-- RECORD SET follows --
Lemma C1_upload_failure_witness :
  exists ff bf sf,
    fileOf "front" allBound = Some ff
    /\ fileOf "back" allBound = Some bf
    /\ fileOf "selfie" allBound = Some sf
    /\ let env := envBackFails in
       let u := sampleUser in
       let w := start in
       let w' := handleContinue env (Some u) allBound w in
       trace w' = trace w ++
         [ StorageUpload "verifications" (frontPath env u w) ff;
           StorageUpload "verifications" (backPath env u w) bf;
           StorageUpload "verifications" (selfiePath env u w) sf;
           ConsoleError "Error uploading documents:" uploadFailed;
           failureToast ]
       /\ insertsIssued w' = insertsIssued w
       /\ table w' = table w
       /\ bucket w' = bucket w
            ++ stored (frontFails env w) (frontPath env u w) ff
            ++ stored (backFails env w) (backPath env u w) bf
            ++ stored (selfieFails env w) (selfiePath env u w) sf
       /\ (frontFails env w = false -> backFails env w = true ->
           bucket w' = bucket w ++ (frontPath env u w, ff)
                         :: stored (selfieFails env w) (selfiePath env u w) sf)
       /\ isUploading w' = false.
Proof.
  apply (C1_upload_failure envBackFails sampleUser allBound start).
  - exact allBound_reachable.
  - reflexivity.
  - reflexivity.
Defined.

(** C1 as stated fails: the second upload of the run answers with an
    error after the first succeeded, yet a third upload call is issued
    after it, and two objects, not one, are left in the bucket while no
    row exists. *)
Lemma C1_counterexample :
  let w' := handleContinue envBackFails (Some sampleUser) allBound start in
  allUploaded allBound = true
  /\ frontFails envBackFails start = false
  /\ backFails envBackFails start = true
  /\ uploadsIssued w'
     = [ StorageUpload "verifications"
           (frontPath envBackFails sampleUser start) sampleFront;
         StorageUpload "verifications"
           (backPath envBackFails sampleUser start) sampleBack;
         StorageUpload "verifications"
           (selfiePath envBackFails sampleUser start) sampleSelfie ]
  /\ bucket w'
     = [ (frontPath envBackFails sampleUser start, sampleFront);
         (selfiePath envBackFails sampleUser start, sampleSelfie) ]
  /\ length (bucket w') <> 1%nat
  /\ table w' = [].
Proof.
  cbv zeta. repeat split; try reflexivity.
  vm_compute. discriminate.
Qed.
-- RECORD SET concluded --
-- RECORD SET follows --
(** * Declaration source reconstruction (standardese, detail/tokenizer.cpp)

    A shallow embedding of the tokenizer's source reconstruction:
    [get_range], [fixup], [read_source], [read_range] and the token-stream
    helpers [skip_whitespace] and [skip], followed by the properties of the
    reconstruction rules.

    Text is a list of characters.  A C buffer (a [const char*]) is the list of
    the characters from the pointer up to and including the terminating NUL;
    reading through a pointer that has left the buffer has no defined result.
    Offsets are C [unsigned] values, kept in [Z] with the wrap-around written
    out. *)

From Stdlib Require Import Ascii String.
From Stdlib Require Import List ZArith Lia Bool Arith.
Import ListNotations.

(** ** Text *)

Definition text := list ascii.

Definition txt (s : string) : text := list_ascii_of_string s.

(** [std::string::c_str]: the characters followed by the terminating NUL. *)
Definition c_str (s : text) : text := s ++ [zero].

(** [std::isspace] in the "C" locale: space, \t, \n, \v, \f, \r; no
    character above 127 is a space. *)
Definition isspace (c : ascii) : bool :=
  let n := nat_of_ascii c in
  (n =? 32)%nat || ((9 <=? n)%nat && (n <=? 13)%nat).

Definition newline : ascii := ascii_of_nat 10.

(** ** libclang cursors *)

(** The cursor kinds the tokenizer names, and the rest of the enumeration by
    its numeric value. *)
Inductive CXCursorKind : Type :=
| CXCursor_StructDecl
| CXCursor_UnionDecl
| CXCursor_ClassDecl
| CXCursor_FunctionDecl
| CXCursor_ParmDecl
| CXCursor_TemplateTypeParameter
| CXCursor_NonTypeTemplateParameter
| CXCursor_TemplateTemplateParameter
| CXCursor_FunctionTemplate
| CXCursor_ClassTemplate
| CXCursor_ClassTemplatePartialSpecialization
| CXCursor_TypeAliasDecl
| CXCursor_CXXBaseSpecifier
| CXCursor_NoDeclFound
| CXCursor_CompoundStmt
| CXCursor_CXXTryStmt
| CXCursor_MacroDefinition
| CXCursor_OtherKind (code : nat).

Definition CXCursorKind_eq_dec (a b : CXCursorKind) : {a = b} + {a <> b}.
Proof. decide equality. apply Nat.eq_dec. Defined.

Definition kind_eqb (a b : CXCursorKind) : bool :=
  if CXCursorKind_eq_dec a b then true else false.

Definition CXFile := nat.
-- RECORD SET concluded --
Pull every line holding "frontPath" out of the records.

         [ StorageUpload "verifications" (frontPath env u w) ff;
            ++ stored (frontFails env w) (frontPath env u w) ff
           bucket w' = bucket w ++ (frontPath env u w, ff)
           (frontPath envBackFails sampleUser start) sampleFront;
     = [ (frontPath envBackFails sampleUser start, sampleFront);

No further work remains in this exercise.